What is Vector.GetLengthSquared() really meant for?

Cairyn

It's probably irrelevant, but I just spent half an hour writing an explanation why you may want to calculate the squared length of a vector, which goes roughly like this:

lengths are calculated by the Theorem of Pythagoras, which involves three squares and one root operation
for length comparisons, you do not need the exact length but can work with the sum of the squares, because a²<b² --> a<b for positive a,b.
so you may want to go without the expensive root operation in the length calculation and compare the squares instead.

That sounded all nice and logical, but when I did a test with actual timestamps, GetLengthSquared did not save me any time in comparison with GetLength. On the average, the function was actually slower! That makes very little sense, as it should do less.

Can someone tell me what GetLengthSquared actually does internally that needs more time than GetLength? And if it does, why does it exist in the API? What issue is it meant to solve?

Or is this just a Python thing? Interpreter needs more time to find the function... whatever...

ferdinand

Hi,

I cannot confirm this. At least not as an absolute. As [1] shows, it basically depends on the mood of Python's virtual machine which one is faster.

Some attempt at an explanation: While the square root was an actual hinderance for CG in the early days and led to things like the infamous fast inverse square root hack, modern chipsets have specialised instructions for the square root which more or less completely nullify the problem (it's still slower than doing nothing of course). So the computer science aversion against calculating the square root is actually more of a cultivated habit than an actual problem these days.

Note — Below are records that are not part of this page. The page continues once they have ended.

(** ** Witnesses *)

(** Three packets over the wrap; the first lost, the others in the mask. *)
Definition sample_sent_one (s : SendState) : SendState := fst (run_send (OpRecordSent PT_Data [7] 10) s).
Definition sample_flight : SendState := sample_sent_one (sample_sent_one (sample_sent_one (SendState_new 65535))).
Lemma sample_flight_sendable : sendable 65535 sample_flight.
Proof. apply sendable_op; [|done]. apply sendable_op; [|done]. apply sendable_op; [apply sendable_new|done]. Qed.

Lemma sample_u16_initial : is_u 16 65535.
Proof. done. Qed.
Lemma sample_u16 : is_u 16 65534.
Proof. done. Qed.
Lemma send_ledger_invariant_witness :
  ledger_ok sample_flight /\ returns (snd (run_send (OpAcknowledge 65534 (Some [3]) PT_State 20) sample_flight)).
Proof.
  destruct (send_ledger_invariant 65535 sample_flight (OpAcknowledge 65534 (Some [3]) PT_State 20)) as (H1 & H2 & _);
    [done|apply sample_flight_sendable|done|]. exact (conj H1 H2).
Defined.
Lemma acknowledge_exact_witness :
  exists s' o, acknowledge 65534 (Some [3; 0; 0; 0]) PT_State 20 sample_flight = (s', Ok o)
    /\ acknowledged_sequences o = [0; 1] /\ len (outstanding s') = 1 /\ outstanding_bytes s' = 1.
Proof.
  assert (ack_advance sample_flight 65534 = inr 0) as E by (vm_compute; exact eq_refl).
  assert (terminal sample_flight = false) as Et by (vm_compute; exact eq_refl).
  pose proof (acknowledge_exact 65535 sample_flight 65534 (Some [3; 0; 0; 0]) PT_State 20
                sample_u16_initial sample_flight_sendable sample_u16 Et eq_refl) as H.
  rewrite E in H. destruct H as (s' & o & H1 & _ & H2).
  destruct H2 as (_ & H3 & H4 & _ & H5 & H6). exists s', o. split; [done|].
  split; [rewrite H4; by vm_compute|]. split; [|rewrite H6, H5; by vm_compute].
  apply unmarked_fields in H3 as (_ & -> & _). by vm_compute.
Defined.
Lemma rto_bounds_witness : effective_rto_micros sample_flight = 1000000 /\ effective_rto_micros (unanswered 58) = 0.
Proof.
  destruct (rto_bounds 65535 sample_flight 5 sample_u16_initial sample_flight_sendable) as (_ & H & _).
  assert (is_u 16 1) as H1 by done.
  destruct (rto_bounds 1 (unanswered 58) 5 H1 (unanswered_sendable 58)) as (H' & _).
  split; [|rewrite H'; vm_compute; exact eq_refl].
  destruct H as [H _]; [by vm_compute|]. rewrite H. vm_compute. exact eq_refl.
Defined.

So the actual difference between taking the square root and not taking it, is quite small these days, because of modern chipset instructions and modern compilers making use of them. And that difference can not only be drowned but also inverted by the relative randomness of timings in the tenth or hundreds of nanoseconds range by code that runs on a virtual machine.

Cheers,
zipit

[1]

import c4d
import random
import time


def timeit(data, function):
    """A poors mans function timing on a collection of objects.
    """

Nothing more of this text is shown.